Task requirements
What is needed is a single figure: how many lines of the records below contain the word "match".

Given data
##########

(** * graph_tool.spectral: adjacency, Laplacian and incidence matrices

    A shallow embedding of [src/graph_tool/spectral/__init__.py].

    - Matrix entries are numpy [float64] values.  They are idealised as
      real numbers, extended with one value [NonFinite] standing for
      the IEEE results [inf], [-inf] and [nan] that numpy produces for
      a division by zero or the square root of a negative number.
      The idealisation has no rounding: a property is stated for all
      weight maps only where it follows the additions of the code in
      their order, and a property that regroups or reorders sums is
      stated for graphs without a weight map, whose entries and
      degrees are small integers, exact in [float64].
    - Python exceptions are values of an error monad.
    - The graph, its property maps, numpy's dense matrix and scipy's
      [lil_matrix] / [csr_matrix] are collaborators of the module; they
      are modelled by the small interfaces below. *)

From Stdlib Require Import String.
From Stdlib Require Import List Arith Bool Lia Reals Lra Permutation.
Import ListNotations.

(** ** Exceptions and the error monad *)

Inductive exn : Set :=
| InvalidArgument   (* raised by the [_limit_args] decorator *)
| IndexError.       (* raised by an out-of-range matrix subscript *)

Inductive result (A : Type) : Type :=
| Ok (a : A)
| Raise (e : exn).

Arguments Ok {A} a.
Arguments Raise {A} e.

Definition bind {A B} (r : result A) (k : A -> result B) : result B :=
  match r with
  | Ok a => k a
  | Raise e => Raise e
  end.

Declare Scope py_scope.
Delimit Scope py_scope with py.
Notation "x <- c ;; k" := (bind c (fun x => k))
  (at level 61, c at next level, right associativity) : py_scope.
Local Open Scope py_scope.

(** [for x in l: a = f(a, x)], stopping at the first exception. *)
Fixpoint foldM {A B} (f : A -> B -> result A) (l : list B) (a : A) : result A :=
  match l with
  | [] => Ok a
  | x :: t => a' <- f a x ;; foldM f t a'
  end.

(** [enumerate(l)] *)
Definition enumerate {A} (l : list A) : list (nat * A) :=
  combine (seq 0 (length l)) l.

(** ** Matrix entries *)

Inductive num : Type :=
| Fin (r : R)
| NonFinite.

(** float addition, without rounding: a non-finite operand gives a
    non-finite result *)
Definition nadd (x y : num) : num :=
  match x, y with
  | Fin a, Fin b => Fin (a + b)
  | _, _ => NonFinite
  end.

(** [x != 0] on a float *)
Definition nonzero (x : num) : bool :=
  match x with
  | Fin r => if Req_dec_T r 0 then false else true
  | NonFinite => true
  end.

(** [- w / sqrt(x)] as numpy evaluates it on finite [w] and [x]:
    [sqrt] of a negative number is [nan], a division by zero is
    [inf], [-inf] or [nan] (a warning, not an exception). *)
Definition neg_div_sqrt (w x : R) : num :=
  if Rle_dec x 0 then NonFinite else Fin (- w / sqrt x).

(** [sum] of a generator of floats: the additions from 0 in the order
    of the generator, without rounding *)
Definition sum (l : list R) : R := fold_left Rplus l 0%R.

(** ** Property maps

    A graph-tool property map is a vector indexed by the vertex (or
    edge) index; a new ["int64_t"] map is zero everywhere. *)

Definition PropertyMap (A : Type) : Type := nat -> A.

Definition new_property {A} (dflt : A) : PropertyMap A := fun _ => dflt.

Definition pm_set {A} (pm : PropertyMap A) (k : nat) (a : A) : PropertyMap A :=
  fun k' => if k' =? k then a else pm k'.

(** ** The graph collaborator *)

(** An edge descriptor: its endpoints as seen by the traversal that
    produced it, and the index of the edge (the key of edge property
    maps). *)
Record Edge : Set := mkEdge { source : nat; target : nat; eid : nat }.

(** Modelled from the spec: the [Graph] class is not part of the module.
    A graph snapshot lists its active vertices (by their intrinsic
    ordinal) and its active edges in iteration order, carries a
    directedness flag and an optional vertex filter. *)
Record Graph : Type := mkGraph {
  is_directed : bool;
  get_vertex_filter : option (PropertyMap bool) * bool;
  vertices : list nat;
  edges : list Edge
}.

Definition vertex_index : PropertyMap nat := fun v => v.
Definition num_vertices (g : Graph) : nat := length (vertices g).
Definition num_edges (g : Graph) : nat := length (edges g).

(** the descriptor of an undirected edge seen from its other endpoint *)
Definition flip (e : Edge) : Edge := mkEdge (target e) (source e) (eid e).

(** Modelled from the spec: [v.out_edges()].  In a directed graph the
    edges leaving [v]; in an undirected graph every edge incident to
    [v], oriented away from [v] (a self-loop is met from both of its
    ends). *)
Definition out_edges (g : Graph) (v : nat) : list Edge :=
  if is_directed g then filter (fun e => source e =? v) (edges g)
  else filter (fun e => source e =? v) (edges g)
       ++ map flip (filter (fun e => target e =? v) (edges g)).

##########

Solution for this problem
4